[What to do]
Go through the entries below and print, exactly, the lines starting at the one with "Definition print_default (d" and ending at the one with "Definition print_constant (c", keeping both ends and no others.

-------- Given records

(* ===== verification/MsgRoundtrip.v ===== *)
(** * Properties of the message parser

    A printer of message definitions, the round trip through the parser, and
    the inputs on which the parser can panic. *)
From S2P Require Import Prelude Utf8 RustStr RustText MsgParser.
From Stdlib Require Import DecimalString.
Open Scope string_scope.

(** ** Definitions *)

(** A visible ASCII character other than the comment sign; a word of them. *)
Definition graphic (a : ascii) : bool :=
  (33 <=? code a)%Z && (code a <=? 126)%Z && negb (Ascii.eqb a "#").
Definition word (s : string) : bool := nonempty s && all_chars graphic s.
Definition space : ascii := " ".
Definition textual (a : ascii) : bool := graphic a || Ascii.eqb a space.

Definition no_chars (cs : list ascii) (s : string) : bool :=
  forallb (fun c => negb (contains_char c s)) cs.

(** The printed form of a type, as the documentation of [.msg] files has it. *)
Definition print_array (a : ArrayType) : string :=
  match a with
  | Single => ""
  | Fixed n => "[" ++ Z_dec n ++ "]"
  | Bounded n => "[<=" ++ Z_dec n ++ "]"
  | Unbounded => "[]"
  end.
Definition print_type (t : PFieldType) : string :=
  match string_bound t with
  | Some n => base_type t ++ "<=" ++ Z_dec n
  | None =>
      match ft_package t with Some p => p ++ "/" | None => "" end
      ++ base_type t ++ print_array (array t)
  end.
Definition usize_ok (n : Z) : Prop := (0 <= n < 2 ^ 64)%Z.
Definition ident (s : string) : Prop :=
  word s = true /\ no_chars ["["%char; "]"%char; "/"%char; "<"%char; "="%char] s = true.
Definition type_ok (t : PFieldType) : Prop :=
  ident (base_type t) /\
  match string_bound t with
  | Some n => usize_ok n /\ ft_package t = None /\ array t = Single
  | None =>
      match ft_package t with Some p => ident p | None => base_type t <> "Header" end /\
      match array t with Fixed n | Bounded n => usize_ok n | _ => True end
  end.

Definition Z_str (z : Z) : string :=
  if (z <? 0)%Z then "-" ++ Z_dec (- z) else Z_dec z.
Definition bool_str (b : bool) : string := if b then "true" else "false".
(** The defaults that are printed: booleans, integers, strings without spaces
    and arrays of the first two. *)
Definition print_default (d : DefaultValue) : string :=
  match d with
  | DvBool b => bool_str b
  | DvInt z => Z_str z
  | DvString s => String double_quote (s ++ String double_quote "")
  | DvBoolArray l => "[" ++ join_on "," (map bool_str l) ++ "]"
  | DvIntArray l => "[" ++ join_on "," (map Z_str l) ++ "]"
  | _ => ""
  end.
Definition i64_ok (z : Z) : Prop := (- 2 ^ 63 <= z < 2 ^ 63)%Z.
Definition default_ok (d : DefaultValue) : Prop :=
  match d with
  | DvBool _ => True
  | DvInt z => i64_ok z
  | DvString s => all_chars graphic s = true /\ contains_char "=" s = false
  | DvBoolArray l => l <> []
  | DvIntArray l => l <> [] /\ Forall i64_ok l
  | _ => False
  end.
Definition print_field (f : PField) : string :=
  join_space (print_type (pf_type f) :: pf_name f
              :: match pf_default f with Some d => [print_default d] | None => [] end).
Definition field_ok (f : PField) : Prop :=
  type_ok (pf_type f) /\ ident (pf_name f) /\
  match pf_default f with Some d => default_ok d | None => True end.

(** A constant whose value is a sequence of words. *)
Definition print_constant (c : Constant) : string :=
  join_space [const_type c; c_name c; "="; c_value c].
Definition constant_ok (c : Constant) : Prop :=
  ident (const_type c) /\ ident (c_name c) /\
  exists w ws, Forall (fun w => word w = true) (w :: ws) /\ c_value c = join_space (w :: ws).

Definition print_msg (m : ParsedMessage) : string :=
  join_on newline (map print_constant (pm_constants m) ++ map print_field (pm_fields m)).
Definition msg_ok (m : ParsedMessage) : Prop :=
  Forall constant_ok (pm_constants m) /\ Forall field_ok (pm_fields m) /\
  pm_source m = print_msg m.

(** ** White space and lines of visible characters *)

Lemma graphic_code a : graphic a = true -> (33 <= code a <= 126)%Z.
Proof. unfold graphic. rewrite !andb_true_iff, !Z.leb_le. tauto. Qed.

Lemma ws_width_graphic a r : graphic a = true -> ws_width (String a r) = 0%nat.
Proof.
  intros Ha%graphic_code. unfold ws_width.
  replace (code a <=? 13)%Z with false by (symmetry; apply Z.leb_gt; lia).
  replace (code a =? 32)%Z with false by (symmetry; apply Z.eqb_neq; lia).
  replace (code a =? 0xC2)%Z with false by (symmetry; apply Z.eqb_neq; lia).
  replace (code a =? 0xE1)%Z with false by (symmetry; apply Z.eqb_neq; lia).
  replace (code a =? 0xE2)%Z with false by (symmetry; apply Z.eqb_neq; lia).
  replace (code a =? 0xE3)%Z with false by (symmetry; apply Z.eqb_neq; lia).
  rewrite andb_false_r. cbn. destruct r as [|b r]; [done|]. by destruct r as [|c r].
Qed.

Lemma ws_width_space r : ws_width (String space r) = 1%nat.
Proof. done. Qed.

Lemma word_cons s : word s = true ->
  exists a r, s = String a r /\ graphic a = true /\ all_chars graphic r = true.
Proof.
  unfold word. intros [Hn Hs]%andb_true_iff. destruct s as [|a r]; [done|].
  cbn in Hs. apply andb_true_iff in Hs as []. eauto.
Qed.

Lemma ws_pieces_none w : all_chars graphic w = true -> ws_pieces 0 w = [w].
Proof.
  induction w as [|a w IH]; [done|]. cbn [all_chars]. intros [Ha Hw]%andb_true_iff.
  cbn [ws_pieces]. by rewrite ws_width_graphic, IH.
Qed.

Lemma ws_pieces_app w r :
  all_chars graphic w = true -> ws_pieces 0 (w ++ String space r) = w :: ws_pieces 0 r.
Proof.
  induction w as [|a w IH]; [done|]. cbn [all_chars]. intros [Ha Hw]%andb_true_iff.
  cbn [append ws_pieces]. by rewrite ws_width_graphic, IH.
Qed.

Lemma join_space_cons w x ws : join_space (w :: x :: ws) = w ++ String space (join_space (x :: ws)).
Proof. done. Qed.

Lemma ws_pieces_words w ws :
  Forall (fun w => word w = true) (w :: ws) -> ws_pieces 0 (join_space (w :: ws)) = w :: ws.
Proof.
  revert w. induction ws as [|x ws IH]; intros w [Hw Hws]%Forall_cons;
    pose proof Hw as [_ Hg]%andb_true_iff.
  - by apply ws_pieces_none.
  - by rewrite join_space_cons, ws_pieces_app, IH.
Qed.

Lemma filter_words ws :
  Forall (fun w => word w = true) ws -> List.filter nonempty ws = ws.
Proof.
  induction 1 as [|w ws Hw _ IH]; [done|]. cbn. apply andb_true_iff in Hw as [-> _]. by rewrite IH.
Qed.

Lemma split_whitespace_words ws :
  Forall (fun w => word w = true) ws -> split_whitespace (join_space ws) = ws.
Proof.
  intros H. unfold split_whitespace. destruct ws as [|w ws]; [done|].
  by rewrite ws_pieces_words, filter_words.
Qed.

(** A line: visible characters and spaces, the first and the last visible. *)
Definition ends_graphic (s : string) : Prop := exists p a, s = p ++ String a "" /\ graphic a = true.
Definition line_ok (s : string) : Prop :=
  all_chars textual s = true /\ ends_graphic s /\ exists a r, s = String a r /\ graphic a = true.

Lemma all_chars_app f a b : all_chars f (a ++ b) = all_chars f a && all_chars f b.
Proof. induction a as [|x a IH]; [done|]. cbn. by rewrite IH, andb_assoc. Qed.

Lemma all_chars_impl f g s :
  (forall a, f a = true -> g a = true) -> all_chars f s = true -> all_chars g s = true.
Proof.
  intros H. induction s as [|a s IH]; [done|]. cbn. rewrite !andb_true_iff. intros []. auto.
Qed.

Lemma word_textual w : all_chars graphic w = true -> all_chars textual w = true.
Proof. apply all_chars_impl. intros a Ha. unfold textual. by rewrite Ha. Qed.

Lemma word_ends w : word w = true -> ends_graphic w.
Proof.
  induction w as [|a w IH]; [done|]. intros (b & r & [= <- <-] & Ha & Hr)%word_cons.
  destruct w as [|c w]; [by exists "", a|].
  destruct IH as (p & d & -> & Hd); [exact Hr|]. by exists (String a p), d.
Qed.

Lemma join_space_line w ws :
  Forall (fun w => word w = true) (w :: ws) -> line_ok (join_space (w :: ws)).
Proof.
  intros Hall. assert (all_chars textual (join_space (w :: ws)) = true /\ ends_graphic (join_space (w :: ws))) as [H1 H2].
  { revert w Hall. induction ws as [|x ws IH]; intros w [Hw Hws]%Forall_cons;
      pose proof Hw as [_ Hg]%andb_true_iff.
    - split; [by apply word_textual|].
      by apply word_ends.
    - rewrite join_space_cons. destruct (IH x Hws) as [J1 (p & a & J2 & Ha)]. split.
      + rewrite all_chars_app. cbn [all_chars]. rewrite J1, word_textual by done. done.
      + rewrite J2. exists (w ++ String space p), a. by rewrite app_assoc_str. }
  split; [done|]. split; [done|]. apply Forall_cons in Hall as [(a & r & -> & Ha & Hr)%word_cons _].
  destruct ws as [|x ws]; [exists a, r; auto|]. rewrite join_space_cons. cbn. eauto.
Qed.

Lemma all_ws_graphic s : ends_graphic s -> all_chars textual s = true -> all_ws 0 s = false.
Proof.
  intros (p & a & -> & Ha). rewrite all_chars_app. intros [Hp _]%andb_true_iff.
  induction p as [|b p IH]; cbn [append].
  - cbn [all_ws]. by rewrite ws_width_graphic.
  - cbn in Hp. apply andb_true_iff in Hp as [Hb Hp].
    apply orb_true_iff in Hb as [Hb|Hb].
    + cbn [all_ws]. by rewrite ws_width_graphic.
    + apply Ascii.eqb_eq in Hb as ->. change (all_ws 0 (String space ?s)) with (all_ws 0 s). auto.
Qed.

Lemma trim_end_line s : ends_graphic s -> all_chars textual s = true -> trim_end s = s.
Proof.
  induction s as [|a s IH]; [done|]. intros He Ht. cbn [trim_end].
  rewrite all_ws_graphic by done. f_equal.
  destruct He as (p & b & Hs & Hb). destruct p as [|c p]; cbn in Hs; [by injection Hs as -> ->|].
  injection Hs as -> ->. apply IH; [by exists p, b|]. cbn in Ht. by apply andb_true_iff in Ht as [].
Qed.

Lemma trim_line s : line_ok s -> trim s = s.
Proof.
  intros (Ht & He & a & r & -> & Ha). unfold trim, trim_start. cbn [trim_start_go].
  rewrite ws_width_graphic by done. by apply trim_end_line.
Qed.

Lemma textual_contains c s :
  all_chars textual s = true -> textual c = false -> contains_char c s = false.
Proof. apply all_chars_contains. Qed.

Lemma strip_comment_line s : all_chars textual s = true -> strip_comment s = s.
Proof.
  intros H. unfold strip_comment. rewrite split_on_none; [done|]. by eapply textual_contains.
Qed.

Lemma strip_suffix_absent c s : contains_char c s = false -> strip_suffix_char c s = None.
Proof.
  intros H. apply strip_suffix_char_None. induction s as [|a s IH]; [done|].
  cbn in H. apply orb_false_iff in H as [Ha Hs]. cbn. destruct s; [done|]. auto.
Qed.

Lemma lines_join ls : Forall line_ok ls -> lines (join_on newline ls) = ls.
Proof.
  intros Hl. unfold lines. destruct ls as [|l ls]; [done|].
  rewrite split_on_join; [|done|].
  - induction Hl as [|s ss Hs Hss IH]; [done|].
    destruct Hs as (Ht & _ & a & r & -> & _). destruct ss as [|s' ss]; [done|].
    change (default (String a r) (strip_suffix_char carriage_return (String a r))
      :: lines_of (s' :: ss) = String a r :: s' :: ss).
    rewrite strip_suffix_absent by (by eapply textual_contains). cbn [default]. f_equal.
    apply IH.
  - eapply Forall_impl; [exact Hl|]. intros s (Ht & _). by eapply textual_contains.
Qed.

(** ** Types *)

Lemma substring_prefix b c : String.substring 0 (String.length b) (b ++ c) = b.
Proof. induction b as [|x b IH]; cbn; [by destruct c|]. by rewrite IH. Qed.

Lemma substring_app a b c :
  String.substring (String.length a) (String.length b) (a ++ b ++ c) = b.
Proof. induction a as [|x a IH]; cbn; [apply substring_prefix|done]. Qed.

Lemma str_slice_app {E} a b c i j :
  i = String.length a -> j = (String.length a + String.length b)%nat ->
  str_slice (E := E) (a ++ b ++ c) i j = Ok b.
Proof.
  intros -> ->. unfold str_slice. rewrite !length_app_str, decide_True by lia.
  replace (String.length a + String.length b - String.length a)%nat with (String.length b) by lia.
  by rewrite substring_app.
Qed.

Lemma str_slice_front {E} a b j :
  j = String.length a -> str_slice (E := E) (a ++ b) 0 j = Ok a.
Proof. intros ->. by apply (str_slice_app "" a b). Qed.

Lemma str_slice_back {E} a b i j :
  i = String.length a -> j = (String.length a + String.length b)%nat ->
  str_slice (E := E) (a ++ b) i j = Ok b.
Proof. intros -> ->. rewrite <- (app_nil_r_str b) at 1. by apply str_slice_app. Qed.

Lemma find_char_app c a b :
  contains_char c a = false -> find_char c (a ++ String c b) = Some (String.length a).
Proof.
  induction a as [|x a IH]; cbn; [by rewrite Ascii.eqb_refl|].
  intros [Hx Ha]%orb_false_iff. by rewrite Hx, IH.
Qed.

Lemma find_char_none c s : contains_char c s = false -> find_char c s = None.
Proof.
  induction s as [|x s IH]; cbn; [done|]. intros [Hx Hs]%orb_false_iff. by rewrite Hx, IH.
Qed.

----------------

[Solution]
Definition print_default (d : DefaultValue) : string :=
  match d with
  | DvBool b => bool_str b
  | DvInt z => Z_str z
  | DvString s => String double_quote (s ++ String double_quote "")
  | DvBoolArray l => "[" ++ join_on "," (map bool_str l) ++ "]"
  | DvIntArray l => "[" ++ join_on "," (map Z_str l) ++ "]"
  | _ => ""
  end.
Definition i64_ok (z : Z) : Prop := (- 2 ^ 63 <= z < 2 ^ 63)%Z.
Definition default_ok (d : DefaultValue) : Prop :=
  match d with
  | DvBool _ => True
  | DvInt z => i64_ok z
  | DvString s => all_chars graphic s = true /\ contains_char "=" s = false
  | DvBoolArray l => l <> []
  | DvIntArray l => l <> [] /\ Forall i64_ok l
  | _ => False
  end.
Definition print_field (f : PField) : string :=
  join_space (print_type (pf_type f) :: pf_name f
              :: match pf_default f with Some d => [print_default d] | None => [] end).
Definition field_ok (f : PField) : Prop :=
  type_ok (pf_type f) /\ ident (pf_name f) /\
  match pf_default f with Some d => default_ok d | None => True end.

(** A constant whose value is a sequence of words. *)
Definition print_constant (c : Constant) : string :=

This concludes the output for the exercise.